US deportation flights resume despite pandemic

GUATEMALA CITY, Guatemala (AP) — Guatemala again began receiving deportation flights from the United States this week after a one-week pause prompted by three deportees testing positive for COVID-19.

The Guatemalan Government had asked the United States to send no more than 25 deportees per flight, to give them health exams before departure, and to certify that they are not infected.

However, the flights resumed Monday with 76 migrants aboard the first and 106 on the second. Guatemala’s foreign ministry did not immediately clarify why the US had not complied with its requirements, but the flights came on the same day that the US State Department announced that aid would continue to Guatemala and the other Northern Triangle countries.

At least three of the migrants who arrived Monday were taken directly to a hospital for COVID-19 testing. One of the flights also included 16 unaccompanied minors, according to the Guatemalan Immigration Institute.

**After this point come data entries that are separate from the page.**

(* ===== verification/SendThread.v ===== *)
(** * SendThread: sending a message (src/blueferry/backend_operations.py).

    A reply holds its place in the Bluetooth queue with a job that does
    nothing; at its turn the route is resolved again, after a refresh of the
    conversations, and the message is queued for the transport only if it is
    still the one that was accepted.  [Threads] gives the conversations, which
    change between any two steps, and [ConfirmedGroups] the approved rosters.
    The ids of requests stand for the client's two callbacks.  How a refresh
    starts is part of the event: it may call back at once, wait, or raise before
    it registers anything, and the worker drops what a callback raises. *)
From S2P Require Import Prelude PyStr Wire Text Recipients Json Events NamedGroups Grouping Threads ConfirmedGroups.

Definition MAX_OUTGOING_BODY_BYTES : Z := 256 * 1024.
Definition MAX_GROUP_CONFIRMATION_TOKEN_CHARS : Z := 8192.

Record Request := mkRequest {
  r_id : nat;
  r_key : ustr;
  r_body : ustr;
  r_confirm : bool;
  r_token : ustr;
  r_refresh : bool;
}.
(** What the transport gets. *)
Inductive Transfer := ToOne (recipient body : ustr) | ToGroup (recipients : list ustr) (body : ustr).
(** Work queued on the OBEX worker, with what its callbacks remember. *)
Inductive Job :=
  | Hold (r : Request) (map_path : ustr) (accepted : list ustr)
  | Transmit (id : nat) (map_path : ustr) (t : Transfer) (group : option (ustr * ustr)).
(** How [refresh(send, failure)] starts: the conversations are current, they are
    being read, the read is refused or fails at once, or the revision of the
    history cannot be read and [prepare_async] raises. *)
Inductive Refresh := Current | Reads | Refused (error : exn) | Raises (error : exn).
Inductive Entry :=
  | Sent (id : nat) (map_path : ustr) (t : Transfer)
  | Recorded (t : Transfer) (transfer : ustr)
  | Answered (id : nat) (answer : result ustr)
  | CallbackRaised (id : nat).
(** Without [w_threads] history cannot be read. *)
Record World := mkWorld {
  w_threads : option (list Thread);
  w_map : bool;
  w_map_path : ustr;
  w_worker : bool;
  w_writable : bool;
  w_confirmed : gmap ustr ustr;
  w_store : option mapping;
  w_queue : list Job;
  w_refreshing : list (Request * ustr * list ustr);
  w_next : nat;
  w_log : list Entry;
}.
Abbreviation Op A := (M World A).
Definition emit (e : Entry) : Op () := modify (λ w : World, w <| w_log ::= λ l, l ++ [e] |>).
Definition answer (id : nat) (a : result ustr) : Op () := emit (Answered id a).

Section send.
Context `{CaseMapping, Digests}.

Definition find_thread (key : ustr) (threads : list Thread) : option Thread := List.find (λ t, bool_decide (key ∈ conversation_keys t)) threads.
Definition _require_map : Op () :=
  w ← get; if w_map w then mret () else raise (NotReadyError "Bluetooth message connection is unavailable").
Definition _validate_body (body : ustr) : result () :=
  if is_nil (strip body) then Raise (InvalidArgumentsError "message body must be non-empty")
  else
    encoded ← utf8_encode body;
    if MAX_OUTGOING_BODY_BYTES <? zlen encoded then Raise (InvalidArgumentsError "message body exceeds the limit") else mret ().
Fixpoint validate_all (l : list ustr) : result (list ustr) :=
  match l with [] => mret [] | r :: l' => v ← validate_recipient r; vs ← validate_all l'; mret (v :: vs) end.
Definition _group_roster_confirmed (thread_key token : ustr) (w : World) : bool :=
  bool_decide (w_confirmed w !! thread_key = Some token) || match w_store w with Some raw => matches raw thread_key token | None => false end.
(** A confirmed reply to the sender alone of a message that a group may have
    had, or a thread that may be answered. *)
Definition reply_allowed (thread : Thread) (confirm_group : bool) (expected : ustr) : result () :=
  if negb (t_is_group thread) && confirm_group && startswith SENDER_REPLY_TOKEN_PREFIX expected then
    if bool_decide (t_sender_reply_token thread = Some expected) then mret () else Raise (ConfirmationRequiredError "a newer message arrived")
  else if negb (t_reply_ready thread) || is_nil (t_recipients thread) then Raise (NotReadyError "thread has no unambiguous reply destination")
  else mret ().
Definition group_route (thread : Thread) (confirm_group : bool) (expected : ustr) (w : World) : result (list ustr * ustr) :=
  match validate_all (t_recipients thread) with
  | Raise _ => Raise (NotReadyError "thread has an invalid group route")
  | Ok group_recipients =>
      if negb ((2 <=? zlen group_recipients) && (zlen group_recipients <=? 20)) then Raise (NotReadyError "group thread must have 2 to 20 recipients")
      else if negb (bool_decide (NoDup group_recipients)) then Raise (NotReadyError "group thread contains duplicate recipients")
      else
        let token := group_confirmation_token (t_recipients thread) (t_roster_warning_id thread) in
        if is_nil expected then Raise (ConfirmationRequiredError "this client cannot confirm group recipients")
        else if negb (bool_decide (expected = token)) then Raise (ConfirmationRequiredError "the group changed")
        else if negb confirm_group && negb (_group_roster_confirmed (t_key thread) token w) then
          Raise (ConfirmationRequiredError "confirm the displayed participant list")
        else mret (group_recipients, token)
  end.
(** A thread, its destinations and, for a group, its roster token. *)
Definition _thread_route (key : ustr) (confirm_group : bool) (expected : ustr) : Op (Thread * list ustr * option ustr) :=
  w ← get;
  threads ← lift (match w_threads w with Some threads => Ok threads | None => Raise OSError end);
  match find_thread key threads with
  | None => raise (NotFoundError "thread no longer exists in local history")
  | Some thread =>
      lift (reply_allowed thread confirm_group expected);;
      _require_map;;
      if t_is_group thread then
        route ← lift (group_route thread confirm_group expected w);
        mret (thread, route.1, Some route.2)
      else
        match t_recipients thread with
        | [recipient] => mret (thread, [recipient], None)
        | _ => raise (NotReadyError "one-to-one thread has an invalid recipient set")
        end
  end.

(** [_queue]: without a worker, or when it takes no work, the failure callback
    is called at once. *)
Definition _queue (id : nat) (job : Job) : Op () :=
  w ← get;
  if w_worker w then modify (λ w : World, w <| w_queue ::= λ l, l ++ [job] |>) else answer id (Raise (NotReadyError "OBEX worker is unavailable")).
Definition _operation_failed (id : nat) (error : exn) : Op () :=
  match error with SendOutcomeUnknownError => answer id (Raise error) | _ => answer id (Raise (OperationFailedError "Send" "")) end.
Definition _queue_send (id : nat) (recipient body : ustr) : Op () :=
  w ← get; _queue id (Transmit id (w_map_path w) (ToOne recipient body) None).
Definition send (id : nat) (recipient body : ustr) : Op () :=
  if is_nil (strip recipient) then raise (InvalidArgumentsError "recipient must be non-empty")
  else
    lift (_validate_body body);;
    normalized ← lift (match validate_recipient recipient with Ok r => Ok r | Raise _ => Raise (InvalidArgumentsError "invalid recipient") end);
    _require_map;;
    _queue_send id normalized body.
Definition _remember_confirmed_group (thread_key token : ustr) : Op () :=
  modify (λ w : World, w <| w_confirmed ::= <[thread_key := token]> |>);;
  w ← get;
  match w_store w with
  | Some raw => match remember raw thread_key token with
      | Some raw' => when (w_writable w) (modify (λ w : World, w <| w_store := Some raw' |>))
      | None => mret ()
      end
  | None => mret ()
  end.
Definition send_to_thread (r : Request) : Op () :=
  if MAX_GROUP_CONFIRMATION_TOKEN_CHARS <? zlen (r_token r) then raise (InvalidArgumentsError "group confirmation token is too long")
  else if is_nil (strip (r_key r)) then raise (InvalidArgumentsError "thread key must be non-empty")
  else if 1024 <? zlen (r_key r) then raise (InvalidArgumentsError "thread key is too long")
  else
    lift (_validate_body (r_body r));;
    route ← _thread_route (r_key r) (r_confirm r) (r_token r);
    w ← get;
    _queue (r_id r) (Hold r (w_map_path w) route.1.2).
(** [except Exception as error: failure(error)]. *)
Definition or_failure {A} (id : nat) (m : Op A) (f : A → Op ()) : Op () :=
  λ w, match m w with (Ok a, w') => f a w' | (Raise e, w') => answer id (Raise e) w' end.
(** [send] of a reply, when its turn comes. *)
Definition send_reply (r : Request) (map_path : ustr) (accepted : list ustr) : Op () :=
  or_failure (r_id r) (_thread_route (r_key r) (r_confirm r) (r_token r)) (λ route,
    let '(thread, recipients, token) := route in
    if negb (bool_decide (recipients = accepted)) then answer (r_id r) (Raise (NotReadyError "the conversation changed"))
    else
      match token, recipients with
      | None, recipient :: _ => _queue_send (r_id r) recipient (r_body r)
      | None, [] => raise (IndexError "list index out of range")
      | Some token, _ => _queue (r_id r) (Transmit (r_id r) map_path (ToGroup recipients (r_body r)) (Some (t_key thread, token)))
      end).
Definition dequeued (r : Request) (map_path : ustr) (accepted : list ustr) (refresh : Refresh) : Op () :=
  if r_refresh r then
    match refresh with
    | Current => send_reply r map_path accepted
    | Reads => modify (λ w : World, w <| w_refreshing ::= λ l, l ++ [(r, map_path, accepted)] |>)
    | Refused error => answer (r_id r) (Raise error)
    | Raises error => raise error
    end
  else send_reply r map_path accepted.
Definition succeeded (id : nat) (t : Transfer) (group : option (ustr * ustr)) (transfer : ustr) : Op () :=
  match group with Some (thread_key, token) => _remember_confirmed_group thread_key token | None => mret () end;;
  emit (Recorded t transfer);;
  answer id (Ok transfer).
(** The worker ran [job], with this outcome: the callback it gets. *)
Definition ran (job : Job) (outcome : result ustr) (refresh : Refresh) : Op () :=
  match job, outcome with
  | Hold r map_path accepted, Ok _ => dequeued r map_path accepted refresh
  | Hold r _ _, Raise e => answer (r_id r) (Raise e)
  | Transmit id map_path t group, Ok transfer => emit (Sent id map_path t);; succeeded id t group transfer
  | Transmit id map_path t _, Raise e => emit (Sent id map_path t);; _operation_failed id e
  end.
Definition job_id (job : Job) : nat := match job with Hold r _ _ => r_id r | Transmit id _ _ _ => id end.
(** The worker only logs what a callback raises. *)
Definition _deliver (id : nat) (callback : Op ()) : Op () :=
  λ w, match callback w with (Raise _, w') => emit (CallbackRaised id) w' | done => done end.
Definition _forget_confirmed_groups (thread_keys : list ustr) : Op () :=
  modify (λ w : World, w <| w_confirmed ::= λ m, foldr delete m thread_keys |>);;
  w ← get;
  match w_store w with
  | Some raw => match forget raw thread_keys with
      | Some raw' => if w_writable w then modify (λ w : World, w <| w_store := Some raw' |>) else raise OSError
      | None => mret ()
      end
  | None => mret ()
  end.

(** ** Steps of the main loop *)

Inductive event :=
  | SendToThread (key body : ustr) (confirm_group : bool) (token : ustr) (refresh : bool)
  | SendMessage (recipient body : ustr)
  | Turn (outcome : result ustr) (refresh : Refresh)
  | Refreshed (waiter : nat) (outcome : result ())
  | Forget (thread_keys : list ustr)
  | Projection (threads : option (list Thread))
  | Session (map : bool) (map_path : ustr)
  | Worker (up : bool)
  | Settings (writable : bool).
Definition attempt (id : nat) (m : Op ()) : Op () := or_failure id m mret.
Definition step (e : event) : Op () :=
  match e with
  | SendToThread key body confirm_group token refresh =>
      w ← get;
      let r := mkRequest (w_next w) key body confirm_group token refresh in
      modify (λ w : World, w <| w_next ::= S |>);; attempt (r_id r) (send_to_thread r)
  | SendMessage recipient body =>
      w ← get;
      let id := w_next w in
      modify (λ w : World, w <| w_next ::= S |>);; attempt id (send id recipient body)
  | Turn outcome refresh =>
      w ← get;
      match w_queue w with
      | [] => mret ()
      | job :: queue => modify (λ w : World, w <| w_queue := queue |>);; _deliver (job_id job) (ran job outcome refresh)
      end
  | Refreshed waiter outcome =>
      w ← get;
      match w_refreshing w !! waiter with
      | None => mret ()
      | Some (r, map_path, accepted) =>
          modify (λ w : World, w <| w_refreshing ::= delete waiter |>);;
          match outcome with Ok _ => attempt (r_id r) (send_reply r map_path accepted) | Raise e => answer (r_id r) (Raise e) end
      end
  | Forget thread_keys => _forget_confirmed_groups thread_keys
  | Projection threads => modify (λ w : World, w <| w_threads := threads |>)
  | Session map map_path => modify (λ w : World, w <| w_map := map |> <| w_map_path := map_path |>)
  | Worker up => modify (λ w : World, w <| w_worker := up |>)
  | Settings writable => modify (λ w : World, w <| w_writable := writable |>)
  end.
Definition World_init (store : option mapping) : World := mkWorld (Some []) false [] true true ∅ store [] [] 0 [].
Definition run (store : option mapping) (es : list event) : World := run_all (step <$> es) (World_init store).
End send.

Citing the epidemic as the cause, the US has started to swiftly deport unaccompanied minors rather than holding them in protective settings, as specified by law.

Also on Monday, US Secretary of State Mike Pompeo said in a statement that he had informed Congress that the US Government would continue assistance for Guatemala, El Salvador, and Honduras in order to continue to lower illegal immigration and accomplish other policy objectives.

Pompeo said that since illegal immigration from those three countries peaked in May 2019, “encounters” with migrants from those countries has fallen by 76 per cent. The US Government has effectively ended any possibility of seeking asylum at the southern border with emergency restrictions applied in the face of the epidemic.

Before the epidemic, the US had also started sending Hondurans and Salvadorans to Guatemala and similarly had agreements in place to begin doing so in Honduras and El Salvador.